[DATA LISTING]

Definition spawn_types : list string := ["run.child_spawned"; "signal.child_spawned"].
Definition completion_types : list string :=
  ["run.child_completed"; "run.child_run_completed"; "signal.child_completed";
   "signal.child_run_completed"].

Definition _resolve_active_child_runs (projection : RunProjection) (event : RuntimeEvent)
    : list string :=
  if decide (pj_lifecycle_state projection ∈ [aborted; completed])
  then pj_active_child_runs projection
  else
    match _extract_child_run_id event with
    | None => pj_active_child_runs projection
    | Some child_run_id =>
        if decide (ev_event_type event ∈ spawn_types) then
          if decide (child_run_id ∈ pj_active_child_runs projection)
          then pj_active_child_runs projection
          else pj_active_child_runs projection ++ [child_run_id]
        else if decide (ev_event_type event ∈ completion_types) then
          filter (λ run_id, run_id ≠ child_run_id) (pj_active_child_runs projection)
        else pj_active_child_runs projection
    end.

(** ** Replay *)
Definition _apply_projection_event (projection : RunProjection) (event : RuntimeEvent)
    : RunProjection :=
  let '(lifecycle_state, waiting, ready_for_dispatch, recovery_mode, recovery_reason) :=
    _resolve_projection_transition projection event in
  {| pj_run_id := pj_run_id projection;
     pj_lifecycle_state := lifecycle_state;
     pj_projected_offset := ev_commit_offset event;
     pj_waiting_external := waiting;
     pj_ready_for_dispatch := ready_for_dispatch;
     pj_current_action_id := pj_current_action_id projection;
     pj_recovery_mode := recovery_mode;
     pj_recovery_reason := recovery_reason;
     pj_active_child_runs := _resolve_active_child_runs projection event;
     pj_policy_versions := None;
     pj_task_contract_ref := None |}.

Definition _validate_projection_authority_input (event : RuntimeEvent)
    (reject_derived_diagnostic_authority_input : bool) : bool :=
  negb (reject_derived_diagnostic_authority_input &&
        bool_decide (ev_event_authority event = derived_diagnostic)).

(** ** The service *)
Record projection_config := {
  _reject_derived_diagnostic_authority_input : bool;
  (** [EventSchemaMigrator.migrate], an injected collaborator *)
  _event_schema_migrator : option (RuntimeEvent → string → outcome RuntimeEvent);
  _target_event_schema_version : option string
}.

Record projection_service (L : Type) := {
  ps_event_log : L;
  _projection_by_run : gmap string RunProjection
}.
Arguments Build_projection_service {L}.
Arguments ps_event_log {L}.
Arguments _projection_by_run {L}.

Section service.
Context {L : Type} `{EventLogPort L} (cfg : projection_config).

Definition _maybe_migrate_event (event : RuntimeEvent) : outcome RuntimeEvent :=
  match _event_schema_migrator cfg, _target_event_schema_version cfg with
  | Some migrate, Some target => migrate event target
  | _, _ => Ok event
  end.

(** The loop over the unseen events, up to [through_offset] where given. *)
Fixpoint replay_loop (through_offset : option Z) (events : list RuntimeEvent)
    (projection : RunProjection) : outcome RunProjection :=
  match events with
  | [] => Ok projection
  | event :: events' =>
      if match through_offset with
         | Some t => (t <? ev_commit_offset event)%Z
         | None => false
         end
      then Ok projection
      else
        event' ← _maybe_migrate_event event;
        if _validate_projection_authority_input event'
             (_reject_derived_diagnostic_authority_input cfg)
        then replay_loop through_offset events' (_apply_projection_event projection event')
        else replay_loop through_offset events' projection
  end.

Definition on_log {A} (m : M L A) : M (projection_service L) A :=
  zoom ps_event_log (λ l s, Build_projection_service l (_projection_by_run s)) m.

(** [catch_up] and [get] differ in the bound only; each holds the run's lock
    throughout, so that it is one step. *)
Definition project (run_id : string) (through_offset : option Z)
    : M (projection_service L) RunProjection :=
  cached ← gets (λ s, _projection_by_run s !! run_id);
  let projection := default (_default_projection run_id) cached in
  unseen_events ← on_log (el_load run_id (pj_projected_offset projection));
  projection ← lift (replay_loop through_offset unseen_events projection);
  modify (λ s, Build_projection_service (ps_event_log s)
                 (<[run_id := projection]> (_projection_by_run s)));;
  mret projection.

Definition catch_up (run_id : string) (through_offset : Z) : M (projection_service L) RunProjection :=
  project run_id (Some through_offset).

Definition get (run_id : string) : M (projection_service L) RunProjection :=
  project run_id None.

Definition readiness (run_id : string) (required_offset : Z) : M (projection_service L) bool :=
  projection ← get run_id;
  mret (required_offset <=? pj_projected_offset projection)%Z.
End service.

(** ** The projection as a state machine *)
Definition apply_all (p : RunProjection) (events : list RuntimeEvent) : RunProjection :=
  fold_left _apply_projection_event events p.

(** The flags of a projection are a function of its lifecycle state. *)
Definition flags_of (st : RunLifecycleState) : bool * bool * option string :=
  match st with
  | ready | dispatching => (false, true, None)
  | recovering => (false, false, Some "static_compensation")
  | waiting_external => (true, false, Some "human_escalation")
  | aborted => (false, false, Some "abort")
  | created | waiting_result | completed | failed => (false, false, None)
  end.

Record projection_ok (p : RunProjection) : Prop := {
  po_flags : (pj_waiting_external p, pj_ready_for_dispatch p, pj_recovery_mode p) =
             flags_of (pj_lifecycle_state p);
  po_state : pj_lifecycle_state p ∉ [waiting_result; failed];
  po_children : NoDup (pj_active_child_runs p);
  po_children_named : "" ∉ pj_active_child_runs p
}.

(** A transition with the flags of its state. *)
Definition transition_ok (t : transition) : Prop :=
  let '(st, waiting, ready_for_dispatch, mode) := t in
  (waiting, ready_for_dispatch, mode) = flags_of st ∧ st ∉ [waiting_result; failed].

Lemma static_transition_ok k t : od_get k _STATIC_EVENT_TRANSITIONS = Some t → transition_ok t.
Proof.
  unfold _STATIC_EVENT_TRANSITIONS. cbn [od_get]. intros H.
  repeat (case_decide; [injection H as <-; by vm_compute; set_solver|]). done.
Qed.

Lemma dynamic_transition_ok k t : _resolve_dynamic_transition k = Some t → transition_ok t.
Proof.
  unfold _resolve_dynamic_transition. intros H. case_decide; [done|].
  destruct (py_startswith _ _); [|done]. injection H as <-. split; [done|set_solver].
Qed.

Lemma resolve_transition_ok p e :
  projection_ok p → transition_ok (_resolve_projection_transition p e).1.
Proof.
  intros [Hf Hs _ _]. assert (transition_ok (_projection_unchanged_state p).1) as Hun by done.
  unfold _resolve_projection_transition. destruct (_ || _); [done|].
  repeat case_decide; try (split; [done|set_solver]).
  destruct (od_get _ _) eqn:Hst; [by eapply static_transition_ok|].
  destruct (_resolve_dynamic_transition _) eqn:Hdy; [by eapply dynamic_transition_ok|done].
Qed.

Lemma child_runs_ok p e :
  NoDup (pj_active_child_runs p) → "" ∉ pj_active_child_runs p →
  NoDup (_resolve_active_child_runs p e) ∧ "" ∉ _resolve_active_child_runs p e.
Proof.
  intros Hnd Hne. unfold _resolve_active_child_runs. case_decide; [done|].
  destruct (_extract_child_run_id e) as [c|] eqn:Hc; [|done].
  assert (c ≠ "") as Hc'.
  { unfold _extract_child_run_id in Hc. repeat case_match; by simplify_eq. }
  repeat case_decide; try done.
  - split; [|set_solver]. apply NoDup_app. split_and!; [done|set_solver|apply NoDup_singleton].
  - split; [by apply NoDup_filter|]. by intros [_ ?]%list_elem_of_filter.
Qed.

Lemma projection_ok_step p e : projection_ok p → projection_ok (_apply_projection_event p e).
Proof.
  intros Hp. pose proof (resolve_transition_ok p e Hp) as Ht. destruct (Hp) as [_ _ Hnd Hne].
  pose proof (child_runs_ok p e Hnd Hne) as [Hnd' Hne'].
  unfold _apply_projection_event.
  destruct (_resolve_projection_transition p e) as [[[[st w] r] m] reason].
  destruct Ht. by split.
Qed.

Lemma projection_ok_default run : projection_ok (_default_projection run).
Proof. split; simpl; try done; [set_solver|constructor|set_solver]. Qed.

(** Terminal states absorb every event: only a further cancel request may
    still change the reason of an aborted run. *)
Lemma terminal_step p e :
  pj_lifecycle_state p ∈ [completed; aborted] → projection_ok p →
  let p' := _apply_projection_event p e in
  pj_lifecycle_state p' = pj_lifecycle_state p ∧
  pj_active_child_runs p' = pj_active_child_runs p ∧
  (pj_recovery_reason p' = pj_recovery_reason p ∨
   (pj_lifecycle_state p = aborted ∧ ev_event_type e = "run.cancel_requested")).
Proof.
  intros Hst Hok p'. unfold p', _apply_projection_event, _resolve_projection_transition,
    _resolve_active_child_runs.
  set_unfold in Hst. destruct Hst as [Hst|[Hst|[]]]; rewrite Hst.
  - rewrite bool_decide_true by done. simpl. auto.
  - rewrite (bool_decide_false (aborted = completed)) by done.
    rewrite (decide_True (P := aborted ∈ _)) by set_solver. simpl.
    destruct (_is_lower_priority_operational_conflict p e); simpl; [auto|].
    case_bool_decide as Hc; simpl; [auto|].
    assert (ev_event_type e = "run.cancel_requested") as He
      by (apply dec_stable; naive_solver).
    rewrite decide_True by done. simpl. auto.
Qed.

(** ** Operational precedence *)
Definition severity (st : RunLifecycleState) : nat :=
  match st with aborted => 3 | waiting_external => 2 | _ => 0 end.

(** The severity of an operational event: hard failure and cancel share one,
    since both abort the run. *)
Definition event_severity (e : RuntimeEvent) : option nat :=
  Nat.min 3 ∘ _OPERATIONAL_PRIORITY_RANK <$> _event_operational_priority (ev_event_type e).

Definition state_of_severity (n : nat) : RunLifecycleState :=
  match n with 0 | 1 => ready | 2 => waiting_external | _ => aborted end.

(** The state an operational event leads to from [st]. *)
Definition precede (st : RunLifecycleState) (n : nat) : RunLifecycleState :=
  if decide (st = completed) then completed else state_of_severity (severity st `max` n).

Lemma operational_types e c :
  _event_operational_priority (ev_event_type e) = Some c →
  match c with
  | op_cancel => ev_event_type e = "run.cancel_requested"
  | op_hard_failure => ev_event_type e ∈ ["run.recovery_aborted"; "run.aborted"]
  | op_timeout => ev_event_type e ∈ ["run.waiting_external"; "reconcile.failed"]
  | op_external_callback => ev_event_type e ∈ ["signal.external_callback"; "signal.callback"]
  end.
Proof.
  unfold _event_operational_priority. intros H. repeat case_decide; by simplify_eq.
Qed.

(** The unblocked transition of an operational event. *)
Lemma operational_target p e c :
  _event_operational_priority (ev_event_type e) = Some c →
  pj_lifecycle_state p ≠ completed →
  _is_lower_priority_operational_conflict p e = false →
  (pj_lifecycle_state p = aborted → ev_event_type e = "run.cancel_requested") →
  (_resolve_projection_transition p e).1.1.1.1 =
    state_of_severity (Nat.min 3 (_OPERATIONAL_PRIORITY_RANK c)).
Proof.
  intros Hc Hst Hlow Hab. apply operational_types in Hc.
  unfold _resolve_projection_transition. rewrite Hlow, bool_decide_false by done.
  rewrite bool_decide_false by naive_solver. simpl.
  destruct c; set_unfold in Hc; destruct_or?; simplify_eq;
    repeat match goal with H : ev_event_type _ = _ |- _ => rewrite H; clear H end; vm_compute;
    by try destruct (pj_lifecycle_state p).
Qed.

Lemma precede_step p e n :
  event_severity e = Some n →
  pj_lifecycle_state (_apply_projection_event p e) = precede (pj_lifecycle_state p) n.
Proof.
  unfold event_severity. intros (c & Hc & ->)%fmap_Some. unfold precede, compose.
  assert (pj_lifecycle_state (_apply_projection_event p e) =
          (_resolve_projection_transition p e).1.1.1.1) as ->.
  { unfold _apply_projection_event.
    by destruct (_resolve_projection_transition p e) as [[[[? ?] ?] ?] ?]. }
  case_decide as Hst.
  { unfold _resolve_projection_transition. by rewrite bool_decide_true. }
  destruct (_is_lower_priority_operational_conflict p e) eqn:Hlow.
  - unfold _resolve_projection_transition. rewrite Hlow, orb_true_r. simpl.
    revert Hlow. unfold _is_lower_priority_operational_conflict, _projection_operational_priority.
    rewrite Hc. destruct (pj_lifecycle_state p), c; simpl; done.
  - destruct (decide (pj_lifecycle_state p = aborted ∧ ev_event_type e ≠ "run.cancel_requested"))
      as [[Ha Hne]|Hab].
    + unfold _resolve_projection_transition.
      rewrite (bool_decide_true (pj_lifecycle_state p = aborted ∧ _)) by done.
      rewrite !orb_true_r. simpl. rewrite Ha. simpl.
      by destruct c.
    + rewrite (operational_target p e c Hc Hst Hlow)
        by (intros ?; apply dec_stable; intros ?; by apply Hab).
      revert Hlow Hab. unfold _is_lower_priority_operational_conflict,
        _projection_operational_priority. rewrite Hc.
      pose proof (operational_types e c Hc) as Ht.
      destruct (pj_lifecycle_state p), c; simpl; try done; intros Hlow Hab; exfalso; apply Hab;
        (split; [done|]); intros Heq; rewrite Heq in Ht; set_solver.
Qed.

[/DATA LISTING]

YOUR GOAL – Starting at the line that has "match c with" and ending at the line that has "pj_lifecycle_state p ≠ completed →", please write out the lines above exactly, leaving out all others.

PROBLEM SOLUTION –
  match c with
  | op_cancel => ev_event_type e = "run.cancel_requested"
  | op_hard_failure => ev_event_type e ∈ ["run.recovery_aborted"; "run.aborted"]
  | op_timeout => ev_event_type e ∈ ["run.waiting_external"; "reconcile.failed"]
  | op_external_callback => ev_event_type e ∈ ["signal.external_callback"; "signal.callback"]
  end.
Proof.
  unfold _event_operational_priority. intros H. repeat case_decide; by simplify_eq.
Qed.

(** The unblocked transition of an operational event. *)
Lemma operational_target p e c :
  _event_operational_priority (ev_event_type e) = Some c →
  pj_lifecycle_state p ≠ completed →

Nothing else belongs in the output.